10. In his 1994 taxation year the Appellant deducted a medical expense tax credit. In computing the amount of his medical expenses tax credit the Appellant included his out-of-pocket outlay for the adjustable bed. No part of the cost of the adjustable bed was included in computing the Appellant's medical expenses for a prior year.

[3] The only witness was Dr. John Hooge, a physician who has specialized in the treatment of multiple sclerosis for almost twenty years. He is Mrs. Crockart's physician. He advised the purchase of an "adjustable bed". The benefit of it to Mrs. Crockart lies in the ease of getting in and out, particularly when her husband is not there to help her. The bed Mr. Crockart bought can be raised at both the head and foot by electric motors, which are operated by a hand control. It is lower than the beds traditionally found in hospitals, which is beneficial for Mrs. Crockart. It does not have the side rails found on a "classic hospital bed", and this too is beneficial to her. It is a double bed. Dr. Hooge agreed that he had never seen a double bed in use in a hospital. I have no doubt that it is beneficial to Mrs. Crockart, that she and her husband can continue to share a double bed, despite her need for an adjustable bed.

[4] In summary, this bed is one that is not specifically designed and manufactured with medical concerns in mind, it is not one that would likely be found in a hospital, but it has the essential feature of those that are found there which is required by Mrs. Crockart – it is adjustable. Also, it is more beneficial to her condition than a "classic hospital bed" would be in several respects.

[5] Counsel for the Minister takes the position that since you would not find it in a hospital, it is not a hospital bed, and so it does not qualify for the tax credit. He referred me to Williams v. R.,[1] in which Rip J. held that a chemical-free mattress is not a hospital bed. He also referred me to three separate passages from Hansard, and a technical note published by the Department of Finance, from all of which I conclude that the Respondent accepts that this is not a case in which the words in dispute admit of only one meaning. I agree that there is ambiguity, but I do not find either Hansard or the government's technical notes to be useful in resolving it.

[6] In Radage v.The Queen,[2] Bowman J. said[3] of sections 118.3 and 118.4 of the Act:

The court must, while recognizing the narrowness of the tests enumerated in sections 118.3 and 118.4, construe the provisions liberally, humanely and compassionately and not narrowly and technically.

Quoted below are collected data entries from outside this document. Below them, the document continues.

(* ===== verification/ConstraintDeterminer.v ===== *)
(** * Which constraints a data change must be checked against

    [ConstraintValidatorDeterminer] of
    [backend/infrahub/core/validators/determiner.py]: from the differences of the
    nodes of a branch, the constraints of the schema that the changed attributes
    and relationships may break. *)

From stdpp Require Import prelude strings.
From S2P Require Import Prelude PyString PyDict SdkUtils Constants HashModel SchemaDefs.
From S2P Require Import NodeSchemaOps SchemaPaths SchemaStore SchemaUpdate.

(** ** Data *)

(** The parts of the SDK's [NodeDiffElement] and [NodeDiff] that are read. *)
Record NodeDiffElement := mkNodeDiffElement {
  el_name : string;
  el_element_type : string;
}.
Record NodeDiff := mkNodeDiff {
  nd_kind : string;
  nd_elements : list NodeDiffElement;
}.

Module DiffElementType.
Inductive DiffElementType := ATTRIBUTE | RELATIONSHIP_ONE | RELATIONSHIP_MANY.
#[export] Instance DiffElementType_value : StringEnum DiffElementType := λ x,
match x with
| ATTRIBUTE => "Attribute" | RELATIONSHIP_ONE => "RelationshipOne"
| RELATIONSHIP_MANY => "RelationshipMany"
end.
End DiffElementType.
Export (hints) DiffElementType.
Abbreviation DiffElementType := DiffElementType.DiffElementType.

(** Elements by kind, then by name. *)
Definition ElementMap : Type := list (string * list (string * list NodeDiffElement)).

Record Determiner := mkDeterminer {
  node_diffs_by_kind : list (string * list NodeDiff);
  attribute_element_map : ElementMap;
  relationship_element_map : ElementMap;
}.
#[export] Instance Determiner_rebuild : Rebuild Determiner := λ d,
  mkDeterminer (node_diffs_by_kind d) (attribute_element_map d) (relationship_element_map d).

(** [ConstraintValidatorDeterminer(schema_branch)] *)
Definition new_determiner : Determiner := mkDeterminer [] [] [].

(** ** Index of the changes *)

Definition is_relationship_type (element_type : string) : bool :=
  bool_decide (py_lower element_type ∈
    [py_lower (enum_value DiffElementType.RELATIONSHIP_MANY);
     py_lower (enum_value DiffElementType.RELATIONSHIP_ONE)]).
Definition is_attribute_type (element_type : string) : bool :=
  bool_decide (py_lower element_type ∈ [py_lower (enum_value DiffElementType.ATTRIBUTE)]).

(** [m[node_kind][element_name].append(element)], with the missing levels created *)
Definition add_element (m : ElementMap) (node_kind : string) (element : NodeDiffElement) : ElementMap :=
  dict_set m node_kind (dict_append (default [] (dict_get m node_kind)) (el_name element) element).

Definition index_element (node_kind : string) (d : Determiner) (element : NodeDiffElement) : Determiner :=
  if is_relationship_type (el_element_type element)
  then d <| relationship_element_map := add_element (relationship_element_map d) node_kind element |>
  else if is_attribute_type (el_element_type element)
  then d <| attribute_element_map := add_element (attribute_element_map d) node_kind element |>
  else d.

Definition index_node_diff (d : Determiner) (node_diff : NodeDiff) : Determiner :=
  let node_kind := nd_kind node_diff in
  let d := d <| node_diffs_by_kind := dict_append (node_diffs_by_kind d) node_kind node_diff |> in
  let d := if dict_mem (attribute_element_map d) node_kind then d
           else d <| attribute_element_map := dict_set (attribute_element_map d) node_kind [] |> in
  foldl (index_element node_kind) d (nd_elements node_diff).

Definition _index_node_diffs (d : Determiner) (node_diffs : list NodeDiff) : Determiner :=
  foldl index_node_diff d node_diffs.

Definition lookup_elements (m : ElementMap) (k name : string) : list NodeDiffElement :=
  default [] (dict_get (default [] (dict_get m k)) name).
Definition _get_attribute_diffs (d : Determiner) (k name : string) : list NodeDiffElement :=
  lookup_elements (attribute_element_map d) k name.
Definition _get_relationship_diffs (d : Determiner) (k name : string) : list NodeDiffElement :=
  lookup_elements (relationship_element_map d) k name.

(** ** Constraints *)

Section constraints.
Context `{SetOrder}.

(** [getattr(obj, prop_name) is None] *)
Definition is_none (fields : list (string * fval)) (prop_name : string) : result bool :=
  match dict_get fields prop_name with
  | Some (FVal JNull) => Ok true
  | Some _ => Ok false
  | None => Err (AttributeError prop_name)
  end.

(** The constraint of one property: [None] when the loop continues. *)
Definition property_constraint (fields : list (string * fval)) (skip : bool)
    (constraint : string → SchemaUpdateConstraintInfo)
    (prop : string * UpdateSupport) : result (option SchemaUpdateConstraintInfo) :=
  if bool_decide (prop.2 = UpdateSupport.VALIDATE_CONSTRAINT) then
    none ← is_none fields prop.1;
    Ok (if none || skip then None else Some (constraint prop.1))
  else Ok None.

Definition _get_property_constraints_for_one_schema (schema : MainSchema) :
    result (list SchemaUpdateConstraintInfo) :=
  let constraint prop_name :=
    mkConstraintInfo (node_property_path (kind schema) prop_name)
      ("node." +:+ prop_name +:+ ".update") in
  cs ← mapM (property_constraint (schema_fields schema) false constraint)
         (filter (λ prop, prop.1 ∉ ["attributes"; "relationships"]) (schema_update_support schema));
  Ok (omap id cs).

Definition field_fields (f : AttributeSchema + RelationshipSchema) : list (string * fval) :=
  match f with inl a => attribute_fields a | inr r => relationship_fields r end.
Definition field_path_type (f : AttributeSchema + RelationshipSchema) : SchemaPathType :=
  match f with inl _ => SchemaPathType.ATTRIBUTE | inr _ => SchemaPathType.RELATIONSHIP end.
Definition field_name (f : AttributeSchema + RelationshipSchema) : string :=
  match f with inl a => a_name a | inr r => r_name r end.
(** A relationship of the kind Group is never checked. *)
Definition is_group (f : AttributeSchema + RelationshipSchema) : bool :=
  match f with inl _ => false | inr r => bool_decide (r_kind r = RelationshipKind.GROUP) end.

Definition _get_constraints_for_one_field (schema : MainSchema) (f : AttributeSchema + RelationshipSchema) :
    result (list SchemaUpdateConstraintInfo) :=
  let constraint prop_name :=
    mkConstraintInfo (field_property_path (field_path_type f) (kind schema) (field_name f) prop_name)
      (enum_value (field_path_type f) +:+ "." +:+ prop_name +:+ ".update") in
  cs ← mapM (property_constraint (field_fields f) (is_group f) constraint) (field_update_support f);
  Ok (omap id cs).

(** The loop over the attribute names or over the relationship names: the
    fields that have a change. *)
Definition fields_constraints (schema : MainSchema) (names : list string)
    (diffs : string → list NodeDiffElement)
    (get : string → result (AttributeSchema + RelationshipSchema)) :
    result (list SchemaUpdateConstraintInfo) :=
  cs ← mapM (λ name,
      match diffs name with
      | [] => Ok []
      | _ :: _ => f ← get name; _get_constraints_for_one_field schema f
      end) names;
  Ok (concat cs).

Definition _get_attribute_constraints_for_one_schema (d : Determiner) (schema : MainSchema) :
    result (list SchemaUpdateConstraintInfo) :=
  fields_constraints schema (attribute_names schema) (_get_attribute_diffs d (kind schema))
    (λ name, inl <$> get_attribute schema name).
Definition _get_relationship_constraints_for_one_schema (d : Determiner) (schema : MainSchema) :
    result (list SchemaUpdateConstraintInfo) :=
  fields_constraints schema (relationship_names schema) (_get_relationship_diffs d (kind schema))
    (λ name, inr <$> get_relationship schema name).

Definition _get_constraints_for_one_schema (d : Determiner) (schema : MainSchema) :
    result (list SchemaUpdateConstraintInfo) :=
  attrs ← _get_attribute_constraints_for_one_schema d schema;
  rels ← _get_relationship_constraints_for_one_schema d schema;
  Ok (attrs ++ rels).

Definition _get_all_property_constraints (schema_branch : BranchState) :
    result (list SchemaUpdateConstraintInfo) :=
  all ← (get_all false schema_branch).1;
  cs ← mapM _get_property_constraints_for_one_schema (dict_values all);
  Ok (concat cs).

(** [get_constraints]: the new index, and the constraints or the exception. *)
Definition get_constraints (schema_branch : BranchState) (d : Determiner) (node_diffs : list NodeDiff)
    (filter_invalid : bool) : result (list SchemaUpdateConstraintInfo) * Determiner :=
  let d := _index_node_diffs d node_diffs in
  match node_diffs with
  | [] => (Ok [], d)
  | _ :: _ =>
      ((properties ← _get_all_property_constraints schema_branch;
        fields ← mapM (λ k, schema ← find schema_branch k; _get_constraints_for_one_schema d schema)
                   (dict_keys (node_diffs_by_kind d));
        let constraints := properties ++ concat fields in
        Ok (if filter_invalid
            then filter (λ c, available CONSTRAINT_VALIDATOR_MAP (constraint_name c)) constraints
            else constraints)), d)
  end.
End constraints.

(** ** What the constraints are *)

(** The property has a value other than [None]. *)
Definition set_property (fields : list (string * fval)) (prop : string) : Prop :=
  ∃ v, dict_get fields prop = Some v ∧ v ≠ FVal JNull.

(** The attribute or relationship [f] belongs to the schema. *)
Definition owns (schema : MainSchema) (f : AttributeSchema + RelationshipSchema) : Prop :=
  match f with
  | inl a => get_attribute schema (a_name a) = Ok a
  | inr r => get_relationship schema (r_name r) = Ok r
  end.

(** Some difference of a node of the kind [k] has an element for [f]. *)
Definition field_has_diff (node_diffs : list NodeDiff) (k : string)
    (f : AttributeSchema + RelationshipSchema) : Prop :=
  ∃ nd el, nd ∈ node_diffs ∧ nd_kind nd = k ∧ el ∈ nd_elements nd ∧ el_name el = field_name f ∧
    match f with
    | inl _ => is_attribute_type (el_element_type el) = true
    | inr _ => is_relationship_type (el_element_type el) = true
    end.

Section spec.
Context `{SetOrder}.

(** A constraint on a property of some schema of the branch. *)
Inductive kind_constraint (s : BranchState) : SchemaUpdateConstraintInfo → Prop :=
  | kind_constraint_intro name schema prop :
      name ∈ all_names (branch s) → name ∉ INTERNAL_SCHEMA_NODE_KINDS → find s name = Ok schema →
      (prop, UpdateSupport.VALIDATE_CONSTRAINT) ∈ schema_update_support schema →
      set_property (schema_fields schema) prop →
      kind_constraint s (mkConstraintInfo (node_property_path (kind schema) prop)
                           ("node." +:+ prop +:+ ".update")).
Lemma ex_elem_snoc {A} (P : A → Prop) l x : (∃ y, y ∈ l ++ [x] ∧ P y) ↔ P x ∨ ∃ y, y ∈ l ∧ P y.
Proof. setoid_rewrite elem_of_app. setoid_rewrite list_elem_of_singleton. naive_solver. Qed.

Lemma value_of_snoc rows row n k : value_of (rows ++ [row]) n k =
  match row_value n k row with Some v => Some v | None => value_of rows n k end.
Proof.
  unfold value_of. rewrite omap_app. cbn. destruct (row_value n k row); [by rewrite last_snoc|by rewrite app_nil_r].
Qed.

Lemma get_node_value index node key value n k :
  dict_get (default [] (dict_get (set_node_value index node key value) n)) k =
  if decide (n = node ∧ k = key) then Some value else dict_get (default [] (dict_get index n)) k.
Proof.
  unfold set_node_value. rewrite dict_get_set. destruct (decide (node = n)) as [->|Hn]; cbn.
  - rewrite dict_get_set. repeat case_decide; naive_solver.
  - rewrite decide_False by naive_solver. done.
Qed.

(** One row, in an index by key and in the index of the nodes. *)
Definition index_step (key value : option string) (node : string) (d : list (string * list (string * list string))) :=
  match key with
  | Some k =>
      match value with
      | Some v => index_add (dict_setdefault d k []) k v node
      | None => dict_setdefault d k []
      end
  | None => d
  end.
Definition node_step (key value : option string) (node : string) (d : list (string * list (string * string))) :=
  match key, value with Some k, Some v => set_node_value d node k v | _, _ => d end.

Lemma index_row_eq i row exclude : row_node_id row ≠ "" → row_node_id row ∉ exclude →
  index_row exclude i row =
    mkIndex (index_step (rel_key row) (indexed_value row) (row_node_id row) (_relationship_index i))
      (index_step (attr_key row) (indexed_value row) (row_node_id row) (_attribute_index i))
      (node_step (node_key row) (indexed_value row) (row_node_id row) (dict_setdefault (_node_index i) (row_node_id row) []))
      (set_add (row_node_id row) (_all_node_ids i)).
Proof.
  intros Hne Hex. unfold index_row. rewrite (str_or_none_spec (row_node_id row)), decide_False by done.
  rewrite decide_False by done. unfold node_key, attr_key. fold (rel_key row).
  destruct (rel_key row) as [k|]; [|destruct (str_or_none (row_attr_name row))]; by destruct (indexed_value row).
Qed.

Lemma elem_of_index_step key value node d n k v :
  n ∈ lookup_ids (index_step key value node d) k v ↔ (node = n ∧ key = Some k ∧ value = Some v) ∨ n ∈ lookup_ids d k v.
Proof.
  unfold index_step. destruct key, value; rewrite ?elem_of_index_add, ?lookup_ids_setdefault; naive_solver.
Qed.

That principle has since been approved by the Federal Court of Appeal.[4] Section 118.2 of the Act, and Regulation 5700 have the same purpose as sections 118.3 and 118.4; they should be construed in the same way. That purpose would be thwarted, not fostered, by the technical construction for which the Respondent contends here. I do not believe that it was the intention of either Parliament, when enacting section 118.2, or the Governor-in-Council, when enacting Regulation 5700, to so limit the availability of the credit as to deny it to Mr. Crockart because he bought a bed having the desirable attributes of a "classic hospital bed", but one more beneficial to his wife than such a "classic hospital bed" would be. Nor, I am sure would Parliament or the Governor-in-Council have intended the provision to be construed in such a way as to preclude its application to a bed which could be shared by husband and wife. I find that the bed in question here has sufficient of the attributes of a "classic hospital bed" as to bring it with the Regulation.

[7] The appeal is allowed, with costs.

Signed at Ottawa, Canada, this 3rd day of February, 1999.

"E.A. Bowie"

J.T.C.C.



[1] [1998] 1 C.T.C. 2813.

[2] 96 DTC 1615.

[3] at page 1625.

[4] Johnston v. The Queen, 98 DTC 6169 at 6171.